A Rovigo, il 10 agosto 2026, la città ha celebrato un evento unico: un concerto in onore di Rossini, il gatto che aveva conquistato il cuore dei cittadini. L’iniziativa, intitolata “Rossini nel cuore”, si è svolta in piazza Vittorio Emanuele II e ha visto la partecipazione di centinaia di persone. Rossini, un gatto rossiccio diventato simbolo di Rovigo, è scomparso il 14 febbraio 2026 dopo essere stato investito da un’auto. La sua morte ha lasciato un vuoto non solo tra chi lo aveva conosciuto, ma anche tra residenti, commercianti e turisti che lo consideravano parte integrante dell’identità della città.
Rossini, il gatto che ha conquistato il cuore della città
Rossini era arrivato a Rovigo nel 2013 dalla Bosnia e, con il suo carattere socievole, aveva rapidamente conquistato il centro storico. Per molti era impossibile passeggiare in città senza incontrarlo disteso sulle scale del municipio, tra i tavolini dei bar o intento a ricevere coccole dai passanti. Negli anni era diventato un personaggio amatissimo, seguito anche sui social e conosciuto ben oltre i confini della provincia. La sua morte aveva suscitato grande commozione, tanto da spingere la città a organizzare un evento pubblico per celebrarne la memoria.

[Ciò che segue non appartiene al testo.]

(* ===== verification/Envelope.v ===== *)
(** * Messages of the actor system (actor/interface.go, handle.go, msg.go, errors.go)

    The envelope and its options.  The [Discard] callback of an envelope is not a
    field of the record: it is the call of [Discard] on the security context,
    modelled there.  Times are nanoseconds; [time.Now] is an argument. *)

From S2P Require Import Prelude GoStrings Key Capability Token.

Inductive actor_error :=
| ErrInvalidMessage
| ErrMissingOption
| ErrSignatureVerification
| ErrInvalidSecurityContext
| ErrMessageExpired
| ErrBadSender
| ErrRateLimitExceeded
| ErrTODO
| ErrCapability (e : ucan_error)   (* an error of the capability context, wrapped *)
| ErrKey           (* crypto.PublicKeyFromID or IDFromPublicKey failed *)
| ErrEncoding      (* json.Marshal or Unmarshal failed *)
| ErrSigning       (* PrivKey.Sign failed *)
| ErrVerifying     (* PubKey.Verify reported an error *)
| ErrQueueFull
| ErrClosed        (* the context of the dispatch is done *)
| ErrNetwork.      (* a call of the network failed *)

#[export] Instance actor_error_eq_dec : EqDecision actor_error.
Proof. solve_decision. Defined.

(** ** Handles *)

Record Address := mkAddress { HostID : string; InboxAddress : string }.

Record Handle := mkHandle { Handle_ID : ID; Handle_DID : DID; Handle_Address : Address }.

#[export] Instance Address_eq_dec : EqDecision Address.
Proof. solve_decision. Defined.
#[export] Instance Handle_eq_dec : EqDecision Handle.
Proof. solve_decision. Defined.

Definition Address_Empty (a : Address) : bool :=
  bool_decide (HostID a = "") && bool_decide (InboxAddress a = "").

Definition Address_String (a : Address) : string := HostID a +:+ (":" +:+ InboxAddress a).

Definition Handle_Empty (h : Handle) : bool :=
  ID_Empty (Handle_ID h) && DID_Empty (Handle_DID h) && Address_Empty (Handle_Address h).

Definition Handle_zero : Handle := mkHandle "" DID_empty (mkAddress "" "").

Definition Handle_Equal (h other : Handle) : bool :=
  if negb (ID_Equal (Handle_ID h) (Handle_ID other)) then false
  else if negb (DID_Equal (Handle_DID h) (Handle_DID other)) then false
  else if negb (bool_decide (HostID (Handle_Address h) = HostID (Handle_Address other))) then false
  else if negb (bool_decide (InboxAddress (Handle_Address h) = InboxAddress (Handle_Address other)))
  then false
  else true.

Definition Handle_String `{KeyLib} (h : Handle) : string :=
  let idStr := match FromID (Handle_ID h) with Some d => DID_String d | None => "" end in
  idStr +:+ ("[" +:+ (DID_String (Handle_DID h) +:+ ("]@" +:+ Address_String (Handle_Address h)))).

(** [handleFromPublicKey] and [HandleFromPublicKeyWithInboxAddress]; [host] is the
    peer ID libp2p derives from the key, or the host given. *)
Definition handleFromPublicKey `{KeyLib} (pubk : PubKey) (peerID : option string)
    : Handle + actor_error :=
  if negb (AllowedKey (KeyType pubk)) then inr ErrKey
  else match IDFromPublicKey pubk with
  | None => inr ErrKey
  | Some actorID =>
      let actorDID := FromPublicKey pubk in
      match peerID with
      | None => inr ErrKey
      | Some host => inl (mkHandle actorID actorDID (mkAddress host "root"))
      end
  end.

Definition HandleFromPublicKeyWithInboxAddress `{KeyLib} (pubk : PubKey) (inboxAddress host : string)
    : Handle + actor_error :=
  if negb (AllowedKey (KeyType pubk)) then inr ErrKey
  else match IDFromPublicKey pubk with
  | None => inr ErrKey
  | Some actorID => inl (mkHandle actorID (FromPublicKey pubk) (mkAddress host inboxAddress))
  end.

(** [peerID] is the function of libp2p's peer package that derives it. *)
Definition HandleFromDID `{KeyLib} (peerID : PubKey → option string) (dest : string)
    : Handle + actor_error :=
  match FromString dest with
  | Ok actorDID =>
      match PublicKeyFromDID actorDID with
      | None => inr ErrKey
      | Some pubk => handleFromPublicKey pubk (peerID pubk)
      end
  | _ => inr ErrKey
  end.

(** ** Envelopes *)

Record EnvelopeOptions := mkOptions { opt_Expire : Z; opt_ReplyTo : string; opt_Topic : string }.

(** A nil [Signature] is [None]. *)
Record Envelope := mkEnvelope {
  To : Handle;
  Behavior : string;
  From : Handle;
  env_Nonce : Z;
  Options : EnvelopeOptions;
  env_Message : bytes;
  env_Capability : bytes;
  env_Signature : option bytes
}.

#[export] Instance EnvelopeOptions_eq_dec : EqDecision EnvelopeOptions.
Proof. solve_decision. Defined.
#[export] Instance Envelope_eq_dec : EqDecision Envelope.
Proof. solve_decision. Defined.

(** [json] on envelopes. *)
Class EnvelopeCodec := {
  marshal_msg : Envelope → option bytes;
  unmarshal_msg : bytes → option Envelope
}.

Definition set_Options (m : Envelope) (o : EnvelopeOptions) : Envelope :=
  mkEnvelope (To m) (Behavior m) (From m) (env_Nonce m) o (env_Message m) (env_Capability m)
    (env_Signature m).
Definition set_env_Nonce (m : Envelope) (n : Z) : Envelope :=
  mkEnvelope (To m) (Behavior m) (From m) n (Options m) (env_Message m) (env_Capability m)
    (env_Signature m).
Definition set_Capability (m : Envelope) (c : bytes) : Envelope :=
  mkEnvelope (To m) (Behavior m) (From m) (env_Nonce m) (Options m) (env_Message m) c
    (env_Signature m).
Definition set_Signature (m : Envelope) (sig : option bytes) : Envelope :=
  mkEnvelope (To m) (Behavior m) (From m) (env_Nonce m) (Options m) (env_Message m)
    (env_Capability m) sig.
Definition set_From (m : Envelope) (h : Handle) : Envelope :=
  mkEnvelope (To m) (Behavior m) h (env_Nonce m) (Options m) (env_Message m) (env_Capability m)
    (env_Signature m).

Definition IsBroadcast (m : Envelope) : bool :=
  Handle_Empty (To m) && negb (bool_decide (opt_Topic (Options m) = "")).

(** [uint64(time.Now().UnixNano()) > msg.Options.Expire] *)
Definition Expired (m : Envelope) (now : Z) : bool := (opt_Expire (Options m) <? u64 now)%Z.

(** [Expiry]: seconds and nanoseconds of the expiration. *)
Definition second : Z := 1000000000.
Definition Expiry (m : Envelope) : Z * Z :=
  (s64 (opt_Expire (Options m) / second), s64 (opt_Expire (Options m) mod second)).

Definition msgSignaturePrefix : bytes := "dms:msg:".

Definition env_SignatureData `{EnvelopeCodec} (m : Envelope) : bytes + actor_error :=
  match marshal_msg (set_Signature m None) with
  | None => inr ErrEncoding
  | Some data => inl (msgSignaturePrefix +:+ data)
  end.

(** ** Building messages *)

Abbreviation MessageOption := (Envelope → Envelope + actor_error) (only parsing).

Definition defaultMessageTimeout : Z := 30 * second.

(** The payload: nil (or a nil pointer), or the result of [json.Marshal]. *)
Inductive Payload := PayloadNil | PayloadJSON (data : option bytes).

Fixpoint applyOptions (m : Envelope) (opt : list MessageOption) : Envelope + actor_error :=
  match opt with
  | [] => inl m
  | f :: opt' => match f m with inl m' => applyOptions m' opt' | inr e => inr e end
  end.

Definition Message (src dest : Handle) (behavior : string) (payload : Payload) (now : Z)
    (opt : list MessageOption) : Envelope + actor_error :=
  let build data :=
    applyOptions (mkEnvelope dest behavior src 0
      (mkOptions (u64 (now + defaultMessageTimeout)) "" "") data "" None) opt in
  match payload with
  | PayloadNil => build ""
  | PayloadJSON None => inr ErrEncoding
  | PayloadJSON (Some data) => build data
  end.

Definition WithMessageExpiry (expiry : Z) : MessageOption := λ m,
  inl (set_Options m (mkOptions expiry (opt_ReplyTo (Options m)) (opt_Topic (Options m)))).
Definition WithMessageTimeout (now timeo : Z) : MessageOption := λ m,
  inl (set_Options m (mkOptions (u64 (now + timeo)) (opt_ReplyTo (Options m)) (opt_Topic (Options m)))).
Definition WithMessageReplyTo (replyto : string) : MessageOption := λ m,
  inl (set_Options m (mkOptions (opt_Expire (Options m)) replyto (opt_Topic (Options m)))).
Definition WithMessageTopic (topic : string) : MessageOption := λ m,
  inl (set_Options m (mkOptions (opt_Expire (Options m)) (opt_ReplyTo (Options m)) topic)).
Definition WithMessageSource (source : Handle) : MessageOption := λ m, inl (set_From m source).

Definition ReplyTo (m : Envelope) (payload : Payload) (now : Z) (opt : list MessageOption)
    : Envelope + actor_error :=
  if bool_decide (opt_ReplyTo (Options m) = "") then inr ErrInvalidMessage
  else Message (To m) (From m) (opt_ReplyTo (Options m)) payload now
         (WithMessageExpiry (opt_Expire (Options m)) :: opt).

(** ** Facts *)

Lemma Handle_Equal_eq h h' : Handle_Equal h h' = true ↔ h = h'.
Proof.
  unfold Handle_Equal, ID_Equal. destruct h as [i d [a b]], h' as [i' d' [a' b']]; cbn.
  destruct (DID_Equal d d') eqn:Hd;
    [apply DID_Equal_eq in Hd|assert (d ≠ d') by (rewrite <- DID_Equal_eq; congruence)];
    repeat case_bool_decide; simpl; split; intros; simplify_eq; congruence.
Qed.

Lemma Handle_Empty_eq h : Handle_Empty h = true ↔ h = Handle_zero.
Proof.
  unfold Handle_Empty, Handle_zero, Address_Empty, ID_Empty. destruct h as [i d [a b]]; cbn.
  rewrite !andb_true_iff, DID_Empty_eq, !bool_decide_eq_true, Nat.eqb_eq.
  destruct i; simpl; split; intros; destruct_and?; simplify_eq; split_and?; congruence.
Qed.

(** A signed field cannot be changed without changing the signed bytes. *)
Lemma SignatureData_ignores_signature `{EnvelopeCodec} m sig :
  env_SignatureData (set_Signature m sig) = env_SignatureData m.
Proof. done. Qed.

La sua scomparsa ha lasciato un vuoto profondo nella comunità. Non solo tra chi lo aveva conosciuto ogni giorno, ma anche tra residenti, commercianti e turisti che lo consideravano parte dell’identità della città. La sua presenza era diventata un elemento costante del paesaggio urbano, un simbolo di accoglienza e di connessione tra le persone.
Un concerto dedicato a Rossini e al suo spirito
La data scelta non è stata casuale: il concerto si è tenuto l’8 agosto, giornata in cui si celebra anche la Giornata internazionale del gatto. L’iniziativa, promossa dal Comune di Rovigo insieme all’Orchestra Regionale Filarmonia Veneta, ha visto la direzione del maestro Danilo Rossi, direttore artistico dell’orchestra e viola solista. Il programma, dedicato sia al compositore Gioachino Rossini sia al gatto che ne portava il nome, ha incluso il celebre e ironico “Duetto buffo di due gatti”, insieme a celebri ouverture rossiniane e ad altre pagine del repertorio.
Il maestro ha voluto trasformare l’affetto collettivo in un momento di condivisione. Ha spiegato di essere rimasto colpito dall’affetto dimostrato dai cittadini verso questo felino e di aver voluto trasformare quel sentimento collettivo in un momento di condivisione. Alle critiche ricevute sui social per l’iniziativa ha risposto invitando a giudicare la qualità del concerto e ricordando che l’evento rappresentava un regalo dell’orchestra alla città, senza costi significativi per l’amministrazione comunale.
La sindaca Valeria Cittadin ha sottolineato il valore simbolico della serata, ricordando come Rossini fosse diventato negli anni la mascotte di Rovigo e ringraziando tutti coloro che hanno partecipato a un evento capace di unire cultura, emozione e amore per gli animali. Perché, a volte, basta un gatto libero di vivere tra le persone per diventare parte della storia di una città. La serata ha visto una piazza gremita, con persone di ogni età che hanno partecipato alla celebrazione di un animale diventato simbolo. L’evento ha rappresentato non solo un omaggio a Rossini, ma anche un momento di condivisione e ricordo, in cui la musica ha reso omaggio a un gatto che aveva saputo conquistare il cuore di tutti.